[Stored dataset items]

------

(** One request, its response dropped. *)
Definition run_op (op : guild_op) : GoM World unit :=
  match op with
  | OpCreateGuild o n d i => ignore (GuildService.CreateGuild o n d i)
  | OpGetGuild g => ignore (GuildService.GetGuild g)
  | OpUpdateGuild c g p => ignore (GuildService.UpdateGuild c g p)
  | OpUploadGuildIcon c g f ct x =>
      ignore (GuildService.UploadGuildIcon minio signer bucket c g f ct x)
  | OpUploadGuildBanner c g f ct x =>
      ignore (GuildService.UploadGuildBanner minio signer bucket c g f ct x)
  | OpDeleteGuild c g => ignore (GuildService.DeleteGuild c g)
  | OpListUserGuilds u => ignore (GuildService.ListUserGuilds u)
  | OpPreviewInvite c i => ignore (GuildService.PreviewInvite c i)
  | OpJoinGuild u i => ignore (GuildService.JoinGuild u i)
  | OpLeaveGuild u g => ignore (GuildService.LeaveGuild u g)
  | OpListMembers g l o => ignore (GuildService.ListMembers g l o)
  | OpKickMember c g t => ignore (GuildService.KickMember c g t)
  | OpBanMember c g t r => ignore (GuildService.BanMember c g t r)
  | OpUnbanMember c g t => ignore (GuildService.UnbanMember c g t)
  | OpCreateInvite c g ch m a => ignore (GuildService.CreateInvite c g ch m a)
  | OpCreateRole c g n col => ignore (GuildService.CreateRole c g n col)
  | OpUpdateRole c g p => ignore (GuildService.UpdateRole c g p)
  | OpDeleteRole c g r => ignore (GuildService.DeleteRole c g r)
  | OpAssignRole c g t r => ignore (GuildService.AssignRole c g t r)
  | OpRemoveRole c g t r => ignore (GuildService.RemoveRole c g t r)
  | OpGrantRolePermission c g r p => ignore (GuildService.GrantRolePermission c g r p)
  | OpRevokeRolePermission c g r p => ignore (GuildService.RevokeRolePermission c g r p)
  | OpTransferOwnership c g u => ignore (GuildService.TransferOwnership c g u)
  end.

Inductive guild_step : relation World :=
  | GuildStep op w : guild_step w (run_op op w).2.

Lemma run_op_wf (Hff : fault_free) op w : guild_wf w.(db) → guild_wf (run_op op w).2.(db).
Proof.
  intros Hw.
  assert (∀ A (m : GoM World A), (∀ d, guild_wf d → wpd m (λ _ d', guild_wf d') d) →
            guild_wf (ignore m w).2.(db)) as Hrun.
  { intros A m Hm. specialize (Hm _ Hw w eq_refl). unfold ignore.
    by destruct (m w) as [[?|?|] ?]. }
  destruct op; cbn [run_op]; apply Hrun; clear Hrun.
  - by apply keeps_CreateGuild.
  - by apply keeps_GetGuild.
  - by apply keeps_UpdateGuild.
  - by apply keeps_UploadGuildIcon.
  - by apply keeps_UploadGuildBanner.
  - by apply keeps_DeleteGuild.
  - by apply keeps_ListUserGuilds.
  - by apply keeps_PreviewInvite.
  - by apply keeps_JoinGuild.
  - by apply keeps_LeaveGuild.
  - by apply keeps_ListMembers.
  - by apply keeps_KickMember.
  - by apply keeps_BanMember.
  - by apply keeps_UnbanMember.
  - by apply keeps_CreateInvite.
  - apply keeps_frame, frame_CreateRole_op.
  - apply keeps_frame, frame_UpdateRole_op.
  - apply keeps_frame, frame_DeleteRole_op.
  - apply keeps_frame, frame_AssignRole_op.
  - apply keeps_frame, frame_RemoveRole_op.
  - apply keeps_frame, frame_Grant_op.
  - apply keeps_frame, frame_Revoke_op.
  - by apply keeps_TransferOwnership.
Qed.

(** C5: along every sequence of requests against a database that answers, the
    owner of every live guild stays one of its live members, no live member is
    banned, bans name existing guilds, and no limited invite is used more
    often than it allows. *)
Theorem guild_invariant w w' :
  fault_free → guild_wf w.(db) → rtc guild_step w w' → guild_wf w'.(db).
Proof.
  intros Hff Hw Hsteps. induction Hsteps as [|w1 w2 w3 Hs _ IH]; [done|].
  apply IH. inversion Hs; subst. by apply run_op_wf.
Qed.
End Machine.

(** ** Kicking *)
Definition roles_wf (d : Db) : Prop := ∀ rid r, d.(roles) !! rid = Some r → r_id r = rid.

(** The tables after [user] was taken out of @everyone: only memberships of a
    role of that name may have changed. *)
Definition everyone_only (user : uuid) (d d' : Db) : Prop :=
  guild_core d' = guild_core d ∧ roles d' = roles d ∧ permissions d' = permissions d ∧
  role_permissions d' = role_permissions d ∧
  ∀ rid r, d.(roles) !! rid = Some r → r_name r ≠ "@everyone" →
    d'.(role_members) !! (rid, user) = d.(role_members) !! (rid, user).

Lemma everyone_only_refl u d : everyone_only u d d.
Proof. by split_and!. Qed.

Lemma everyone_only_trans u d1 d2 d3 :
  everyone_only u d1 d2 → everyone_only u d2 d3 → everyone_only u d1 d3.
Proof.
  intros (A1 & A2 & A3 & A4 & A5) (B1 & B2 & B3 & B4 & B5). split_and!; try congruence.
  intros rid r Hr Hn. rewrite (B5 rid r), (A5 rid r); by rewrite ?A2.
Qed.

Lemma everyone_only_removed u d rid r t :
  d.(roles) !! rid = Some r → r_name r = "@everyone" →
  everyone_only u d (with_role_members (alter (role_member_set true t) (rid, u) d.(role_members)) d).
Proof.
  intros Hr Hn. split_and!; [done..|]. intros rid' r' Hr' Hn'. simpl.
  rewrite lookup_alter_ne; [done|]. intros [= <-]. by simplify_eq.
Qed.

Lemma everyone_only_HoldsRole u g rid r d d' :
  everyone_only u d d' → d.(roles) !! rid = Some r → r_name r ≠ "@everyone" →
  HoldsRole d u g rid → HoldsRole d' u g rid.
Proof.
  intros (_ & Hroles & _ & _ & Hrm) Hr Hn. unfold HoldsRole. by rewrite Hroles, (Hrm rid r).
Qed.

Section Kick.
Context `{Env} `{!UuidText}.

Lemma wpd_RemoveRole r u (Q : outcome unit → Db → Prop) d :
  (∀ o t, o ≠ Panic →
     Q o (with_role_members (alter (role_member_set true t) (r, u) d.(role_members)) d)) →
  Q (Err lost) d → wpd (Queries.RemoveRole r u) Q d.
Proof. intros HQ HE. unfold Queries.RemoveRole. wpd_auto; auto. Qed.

------

The expected output is each line of the records above that includes the word "World".

RESPONSE BOX:
Definition run_op (op : guild_op) : GoM World unit :=
Inductive guild_step : relation World :=
  assert (∀ A (m : GoM World A), (∀ d, guild_wf d → wpd m (λ _ d', guild_wf d') d) →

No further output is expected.